Zing Forum

Reading

Open-source LLM Automated Evaluation Framework: A Local Benchmarking Solution Without API Keys

This article introduces an open-source LLM automated evaluation framework that supports comprehensive assessment of models like LLaMA, Mistral, and Phi-2 in terms of reasoning ability, latency, throughput, and memory usage. It enables automated continuous benchmarking and leaderboard updates via GitHub Actions.

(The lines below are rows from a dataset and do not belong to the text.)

(* ===== verification/Behavior.v ===== *)
(** * Package [internal/signal/behavior]: telemetry beacons and their scoring *)

From S2P Require Import Prelude GoStrings GoStd JsonText GoNumber Types Json Codec Bodies.
#[local] Open Scope Z_scope.

(** ** resource_block.go, mouse_jitter.go, click_timing.go, visibility.go *)
Definition checkResourceBlock (b : BehaviorBeacon) : option Signal :=
  let rf := bb_ResourceFetches b in
  if (rm_CSS rf =? 0) && (rm_Font rf =? 0) && (rm_Image rf =? 0) then
    Some (MkSignal "behavior_resource_block" 40
      (bytes_string (string_bytes "zero CSS/font/image fetches " ++ Utf8.encode 8212
                     ++ string_bytes " Scrapling resource-type blocking (L5.1)")) ∅)
  else None.

(** The constant 0.05, rounded to [float64]. *)
Definition jitterThreshold : spec_float := f64_div (f64_of_Z 5) (f64_of_Z 100).
Definition minMoveCountBot : Z := 10.

Definition checkMouseJitter (b : BehaviorBeacon) : option Signal :=
  let m := bb_Mouse b in
  if f64_lt (mm_JitterIndex m) jitterThreshold && (minMoveCountBot <? mm_MoveCount m) then
    Some (MkSignal "behavior_smooth_path" 30
      (bytes_string (string_bytes "mouse jitter index below human floor with significant move count "
                     ++ Utf8.encode 8212 ++ string_bytes " synthetic Bezier path"))
      {["jitter_index" := AFloat (mm_JitterIndex m); "move_count" := AInt (mm_MoveCount m)]})
  else None.

Definition turnstileMin : Z := 100.
Definition turnstileMax : Z := 200.

Definition checkClickTiming (b : BehaviorBeacon) : option Signal :=
  let intervals := mm_ClickIntervalsMs (bb_Mouse b) in
  if len intervals =? 0 then None
  else if existsb (fun iv => (iv <? turnstileMin) || (turnstileMax <? iv)) intervals then None
  else Some (MkSignal "behavior_turnstile_clicker" 60
      (bytes_string (string_bytes "all click intervals within Scrapling randint(100,200) band "
                     ++ Utf8.encode 8212 ++ string_bytes " Turnstile auto-solver (L5.3)"))
      {["intervals" := AInts intervals]}).

Definition checkVisibility (b : BehaviorBeacon) : option Signal :=
  let hidden := vm_HiddenMs (bb_Visibility b) in
  let visible := vm_VisibleMs (bb_Visibility b) in
  if hidden =? 0 then None
  else if wrap64 (visible * 5) <? hidden then
    Some (MkSignal "behavior_hidden_dominant" 20
      (bytes_string (string_bytes "hidden time dominates visible time " ++ Utf8.encode 8212
                     ++ string_bytes " headless or non-interactive session"))
      {["hidden_ms" := AInt hidden; "visible_ms" := AInt visible]})
  else None.

(** ** collector.go *)
Definition checkers : list (BehaviorBeacon -> option Signal) :=
  [checkResourceBlock; checkMouseJitter; checkClickTiming; checkVisibility].

Definition behavior_Score (b : BehaviorBeacon) : list Signal := omap (fun check => check b) checkers.

(** ** ingest.go *)
Record rawScroll := MkRawScroll { rs_Events : Z; rs_MaxDepthPx : Z }.
Record rawMouse := MkRawMouse { rmo_MoveEvents : Z; rmo_ClickEvents : Z; rmo_JitterMeanPx : spec_float }.
Record rawClick := MkRawClick { rcl_X : Z; rcl_Y : Z; rcl_TimestampMs : Z; rcl_TargetTag : string; rcl_DelaySincePrev : Z }.
Record rawResources := MkRawResources { rr_CSS : Z; rr_Fonts : Z; rr_Images : Z; rr_Scripts : Z; rr_Beacons : Z }.
Record rawAttention := MkRawAttention {
  ra_FocusEvents : Z; ra_BlurEvents : Z; ra_VisibilityChanges : Z; ra_HiddenDurationMs : Z
}.
Record rawBeacon := MkRawBeacon {
  rb_SessionID : string; rb_PageURL : string; rb_PageVisible : bool; rb_VisitDurationMs : Z;
  rb_Scroll : rawScroll; rb_Mouse : rawMouse; rb_Clicks : list rawClick; rb_KeyEvents : Z;
  rb_ResourceReqs : rawResources; rb_Attention : rawAttention
}.

(** *** The struct tags *)
Definition rawScroll_tags :=
  tag "events" int_codec $ tag "max_depth_px" int_codec $ FNil.
Definition rawScroll_codec : codec rawScroll := struct_codec rawScroll_tags
  (fun a => (rs_Events a, (rs_MaxDepthPx a, tt)))
  (fun '(v0, (v1, tt)) => MkRawScroll v0 v1)
  ltac:(tags_ok) ltac:(tuple_eta) ltac:(record_eta).

Definition rawMouse_tags :=
  tag "move_events" int_codec $ tag "click_events" int_codec $ tag "jitter_mean_px" float_codec $ FNil.
Definition rawMouse_codec : codec rawMouse := struct_codec rawMouse_tags
  (fun a => (rmo_MoveEvents a, (rmo_ClickEvents a, (rmo_JitterMeanPx a, tt))))
  (fun '(v0, (v1, (v2, tt))) => MkRawMouse v0 v1 v2)
  ltac:(tags_ok) ltac:(tuple_eta) ltac:(record_eta).

Definition rawClick_tags :=
  tag "x" int_codec $ tag "y" int_codec $ tag "timestamp_ms" int_codec $ tag "target_tag" string_codec $
  tag "delay_since_prev_ms" int_codec $ FNil.
Definition rawClick_codec : codec rawClick := struct_codec rawClick_tags
  (fun a => (rcl_X a, (rcl_Y a, (rcl_TimestampMs a, (rcl_TargetTag a, (rcl_DelaySincePrev a, tt))))))
  (fun '(v0, (v1, (v2, (v3, (v4, tt))))) => MkRawClick v0 v1 v2 v3 v4)
  ltac:(tags_ok) ltac:(tuple_eta) ltac:(record_eta).

Definition rawResources_tags :=
  tag "css" int_codec $ tag "fonts" int_codec $ tag "images" int_codec $ tag "scripts" int_codec $
  tag "beacons" int_codec $ FNil.
Definition rawResources_codec : codec rawResources := struct_codec rawResources_tags
  (fun a => (rr_CSS a, (rr_Fonts a, (rr_Images a, (rr_Scripts a, (rr_Beacons a, tt))))))
  (fun '(v0, (v1, (v2, (v3, (v4, tt))))) => MkRawResources v0 v1 v2 v3 v4)
  ltac:(tags_ok) ltac:(tuple_eta) ltac:(record_eta).

Definition rawAttention_tags :=
  tag "focus_events" int_codec $ tag "blur_events" int_codec $ tag "visibility_changes" int_codec $
  tag "hidden_duration_ms" int_codec $ FNil.
Definition rawAttention_codec : codec rawAttention := struct_codec rawAttention_tags
  (fun a => (ra_FocusEvents a, (ra_BlurEvents a, (ra_VisibilityChanges a, (ra_HiddenDurationMs a, tt)))))
  (fun '(v0, (v1, (v2, (v3, tt)))) => MkRawAttention v0 v1 v2 v3)
  ltac:(tags_ok) ltac:(tuple_eta) ltac:(record_eta).

Definition rawBeacon_tags :=
  tag "session_id" string_codec $ tag "page_url" string_codec $ tag "page_visible" bool_codec $
  tag "visit_duration_ms" int_codec $ tag "scroll" rawScroll_codec $ tag "mouse" rawMouse_codec $
  tag "clicks" (slice_codec rawClick_codec) $ tag "key_events" int_codec $
  tag "resource_requests" rawResources_codec $ tag "attention" rawAttention_codec $ FNil.
Definition rawBeacon_codec : codec rawBeacon := struct_codec rawBeacon_tags
  (fun a => (rb_SessionID a, (rb_PageURL a, (rb_PageVisible a, (rb_VisitDurationMs a, (rb_Scroll a, (rb_Mouse a,
    (rb_Clicks a, (rb_KeyEvents a, (rb_ResourceReqs a, (rb_Attention a, tt)))))))))))
  (fun '(v0, (v1, (v2, (v3, (v4, (v5, (v6, (v7, (v8, (v9, tt)))))))))) => MkRawBeacon v0 v1 v2 v3 v4 v5 v6 v7 v8 v9)
  ltac:(tags_ok) ltac:(tuple_eta) ltac:(record_eta).

(** The beacon built from a decoded payload at [nowMs]. *)
Definition beacon_of_raw (nowMs : Z) (raw : rawBeacon) : BehaviorBeacon :=
  let visible := wrap64 (rb_VisitDurationMs raw - ra_HiddenDurationMs (rb_Attention raw)) in
  let visibleMs := if visible <? 0 then 0 else visible in
  {| bb_SessionID := rb_SessionID raw;
     bb_Timestamp := nowMs;
     bb_Mouse := MkMouseMetrics (rmo_MoveEvents (rb_Mouse raw)) f0 f0 (rmo_JitterMeanPx (rb_Mouse raw))
                   (rmo_ClickEvents (rb_Mouse raw)) (map rcl_DelaySincePrev (rb_Clicks raw));
     bb_Scroll := MkScrollMetrics (rs_Events (rb_Scroll raw)) (rs_MaxDepthPx (rb_Scroll raw));
     bb_Visibility := MkVisibilityMetrics (ra_HiddenDurationMs (rb_Attention raw)) visibleMs;
     bb_ResourceFetches := MkResourceMetrics (rr_CSS (rb_ResourceReqs raw)) (rr_Images (rb_ResourceReqs raw))
                             (rr_Fonts (rb_ResourceReqs raw)) (rr_Scripts (rb_ResourceReqs raw)) 0 |}.

(** The text of a decoding error is left open ([json_error]). *)
Definition Ingest (json_error : string) (nowMs : Z) (data : list byte) : outcome BehaviorBeacon :=
  if len data =? 0 then Err "behavior/ingest: empty payload"
  else
    match Unmarshal_into rawBeacon_codec data with
    | None => Err json_error
    | Some raw =>
        if String.eqb (rb_SessionID raw) EmptyString then Err "behavior/ingest: missing session_id"
        else Ok (beacon_of_raw nowMs raw)
    end.

(** The collector that reads a beacon from the request's body; [body] is what reading it yields. *)
Definition behavior_Collect (json_error : string) (nowMs : Z) (body : outcome (list byte)) (ctx : RequestContext)
    : collect_out :=
  match rq_Request ctx with
  | None => Panic
  | Some _ =>
      match body with
      | Err e => Ok ([], Some e)
      | Panic => Panic
      | Ok data =>
          match Ingest json_error nowMs data with
          | Ok beacon => Ok (behavior_Score beacon, None)
          | Err e => Ok ([], Some e)
          | Panic => Panic
          end
      end
  end.

(** ** Facts *)

Definition click_uniform (l : list Z) : Prop := l <> [] /\ Forall (fun iv => 100 <= iv <= 200) l.

Lemma checkClickTiming_iff b :
  is_Some (checkClickTiming b) <-> click_uniform (mm_ClickIntervalsMs (bb_Mouse b)).
Proof.
  unfold checkClickTiming, click_uniform. generalize (mm_ClickIntervalsMs (bb_Mouse b)) as l. intros l.
  destruct (len l =? 0) eqn:E0.
  { assert (l = []) as -> by (apply len_0_nil; lia). split; [by intros [? ?]|by intros [? _]]. }
  assert (l <> []) by (intros ->; done).
  destruct (existsb _ l) eqn:Ex.
  - split; [by intros [? ?]|]. intros [_ Hf]. exfalso.
    apply existsb_exists in Ex as (iv & Hin%list_elem_of_In & Hb). rewrite Forall_forall in Hf. specialize (Hf iv Hin).
    unfold turnstileMin, turnstileMax in Hb. lia.
  - split; [|by eexists]. intros _. split; [done|]. rewrite Forall_forall. intros iv Hin%list_elem_of_In.
    destruct (decide (100 <= iv <= 200)) as [|Hn]; [done|].
    assert (existsb (fun iv => (iv <? turnstileMin) || (turnstileMax <? iv)) l = true); [|congruence].
    apply existsb_exists. exists iv. split; [done|]. unfold turnstileMin, turnstileMax. lia.
Qed.

Definition behavior_table : list (string * Z) :=
  [("behavior_resource_block", 40); ("behavior_smooth_path", 30); ("behavior_turnstile_clicker", 60);
   ("behavior_hidden_dominant", 20)].

Lemma checkers_named b :
  Forall2 (fun check e => forall s, check b = Some s -> (sig_Name s, sig_Score s) = e) checkers behavior_table.
Proof.
  unfold checkers, behavior_table.
  repeat apply Forall2_cons_2; try apply Forall2_nil_2; intros s;
    unfold checkResourceBlock, checkMouseJitter, checkClickTiming, checkVisibility; repeat case_match;
    intros Hs; try discriminate Hs; by injection Hs as <-.
Qed.

Lemma omap_sublist b (cs : list (BehaviorBeacon -> option Signal)) es :
  Forall2 (fun check e => forall s, check b = Some s -> (sig_Name s, sig_Score s) = e) cs es ->
  map (fun s => (sig_Name s, sig_Score s)) (omap (fun check => check b) cs) `sublist_of` es.
Proof.
  induction 1 as [|c e cs es Hc _ IH]; cbn; [done|].
  destruct (c b) as [s|] eqn:E; cbn; [rewrite (Hc s eq_refl); by apply sublist_skip|by apply sublist_cons].
Qed.

Lemma checker_reported b n :
  n ∈ map sig_Name (behavior_Score b) <-> exists check s, check ∈ checkers /\ check b = Some s /\ sig_Name s = n.
Proof.
  unfold behavior_Score. rewrite list_elem_of_fmap. setoid_rewrite list_elem_of_omap. naive_solver.
Qed.

(** The signal of one checker, told by its name. *)
Lemma checker_reported_nth b i check e :
  checkers !! i = Some check -> behavior_table !! i = Some e ->
  e.1 ∈ map sig_Name (behavior_Score b) <-> is_Some (check b).
Proof.
  intros Hi He. pose proof (checkers_named b) as Hall. rewrite checker_reported. split.
  - intros (check' & s & [j Hj]%list_elem_of_lookup & Hs & Hn).
    destruct (Forall2_lookup_l _ _ _ _ _ Hall Hj) as (e' & He' & Hcheck'). specialize (Hcheck' s Hs).
    assert (j = i) as ->.
    { assert (Hnd : NoDup (map fst behavior_table)) by (apply (bool_decide_unpack _); vm_compute; exact I).
      apply (NoDup_lookup (map fst behavior_table) j i e.1 Hnd);
        rewrite (list_lookup_fmap fst); [rewrite He'|by rewrite He]. cbn. by rewrite <- Hcheck', <- Hn. }
    rewrite Hi in Hj. injection Hj as ->. by eexists.
  - intros [s Hs]. exists check, s. split; [by eapply list_elem_of_lookup_2|]. split; [done|].
    destruct (Forall2_lookup_lr _ _ _ _ _ _ Hall Hi He s Hs). done.
Qed.

Lemma checkResourceBlock_iff b :
  is_Some (checkResourceBlock b) <-> rm_CSS (bb_ResourceFetches b) = 0
    /\ rm_Font (bb_ResourceFetches b) = 0 /\ rm_Image (bb_ResourceFetches b) = 0.
Proof.
  unfold checkResourceBlock. case_match eqn:E; [split; [intros _; lia|by eexists]|].
  split; [by intros [? ?]|]. lia.
Qed.

(** Behaviour scoring reports at most the four signals, each once, in a fixed order and with a
    fixed score; the auto-solver signal is reported exactly when there is a click
    interval and all of them lie in 100..200 ms, and the resource signal exactly when no
    stylesheet, font or image was fetched. *)
Theorem behavior_Score_spec b :
  map (fun s => (sig_Name s, sig_Score s)) (behavior_Score b) `sublist_of` behavior_table
  /\ ("behavior_turnstile_clicker" ∈ map sig_Name (behavior_Score b) <->
        click_uniform (mm_ClickIntervalsMs (bb_Mouse b)))
  /\ ("behavior_resource_block" ∈ map sig_Name (behavior_Score b) <->
        rm_CSS (bb_ResourceFetches b) = 0 /\ rm_Font (bb_ResourceFetches b) = 0 /\ rm_Image (bb_ResourceFetches b) = 0).
Proof.
  split_and!.
  - apply omap_sublist, checkers_named.
  - rewrite <- checkClickTiming_iff. by apply (checker_reported_nth b 2 checkClickTiming (_, 60)).
  - rewrite <- checkResourceBlock_iff. by apply (checker_reported_nth b 0 checkResourceBlock (_, 40)).
Qed.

LLM 评测基准测试开源模型HuggingFaceGitHub Actions自动化测试模型排行榜性能评估
Published 2026-04-12 12:41Recent activity 2026-04-12 13:24Estimated read 6 min
Open-source LLM Automated Evaluation Framework: A Local Benchmarking Solution Without API Keys
1

Section 01

Introduction to the Open-source LLM Automated Evaluation Framework: A Local Benchmarking Solution Without API Keys

This article presents an open-source LLM automated evaluation framework that supports comprehensive assessment of models such as LLaMA, Mistral, and Phi-2 in reasoning ability, latency, throughput, and memory usage. Built on HuggingFace Transformers and running locally, it requires no commercial API keys. Through GitHub Actions, it enables automated continuous benchmarking and leaderboard updates, addressing issues in open-source model evaluation like environmental differences, inconsistent standards, redundant work, and lack of transparency.

2

Section 02

Project Background and Motivation

With the explosive growth of open-source large language models, developers face difficulties in model selection. While commercial API services offer standardized evaluations, open-source model evaluation has many challenges: performance inconsistencies due to environmental differences, inconsistent evaluation standards, resource waste from repeated tool building, and lack of credibility due to irreproducible results. This framework aims to provide a complete automated benchmarking solution that runs locally without API keys.

3

Section 03

Core Evaluation Metrics

The framework evaluates models from four dimensions:

  1. Reasoning Ability Score: Assessed through 10 keyword-matching tasks (arithmetic, logic, common sense, sequence reasoning, etc.), where the score is the ratio of correctly completed tasks.
  2. Latency Performance: Measures the time to generate up to 50 tokens, including average latency, P50, and P90 latency.
  3. Token Throughput: Number of tokens generated per second, based on 3 independent tests.
  4. Memory Usage: RSS increment (MB) before and after model loading.
4

Section 04

Technical Architecture and Automation Mechanism

Project Structure: Includes CI workflows, main evaluation scripts, leaderboard generation scripts, model registry, result files, etc. Inference Engine: Uses HuggingFace Transformers, supports CPU/GPU, zero cost, controllable, privacy-safe, and easy to extend. Model Classification: ci_safe (e.g., distilgpt2), ci_borderline (e.g., gpt2-medium), local_only (e.g., Phi-2, Mistral-7B). GitHub Actions Automation: Triggered by code changes, scheduled tasks (every Sunday at 2 AM UTC), or manual triggers; automatically commits result files (raw data, leaderboard JSON, and Markdown).

5

Section 05

Local Usage and Community Contribution

Local Usage:

  • Basic evaluation: After installing dependencies, run run_benchmark.py (CI-safe models) to generate the leaderboard.
  • Large model evaluation: e.g., Phi-2 (requires 6GB memory), Mistral 7B (requires Ollama). Community Contribution: Fork the repository → add model configuration → local evaluation → submit a PR to expand the leaderboard to include more models.
6

Section 06

Application Scenarios

The framework is suitable for:

  1. Model Selection: Refer to the leaderboard to balance reasoning ability, speed, and memory usage.
  2. Performance Regression Testing: CI automated continuous evaluation to detect performance degradation in a timely manner.
  3. Hardware Selection: Memory usage data helps assess hardware compatibility.
  4. Academic Research: Standardized metrics and reproducible results provide a reliable data foundation.
7

Section 07

Limitations and Future Improvement Directions

Current Limitations: Reasoning ability depends on keyword matching, short text generation (≤50 tokens), and a single CI hardware environment. Future Improvements: Introduce complex tasks (multi-step reasoning, code generation), support long text evaluation, collect multi-hardware data to build prediction models, and integrate more inference backends (vLLM, TensorRT-LLM).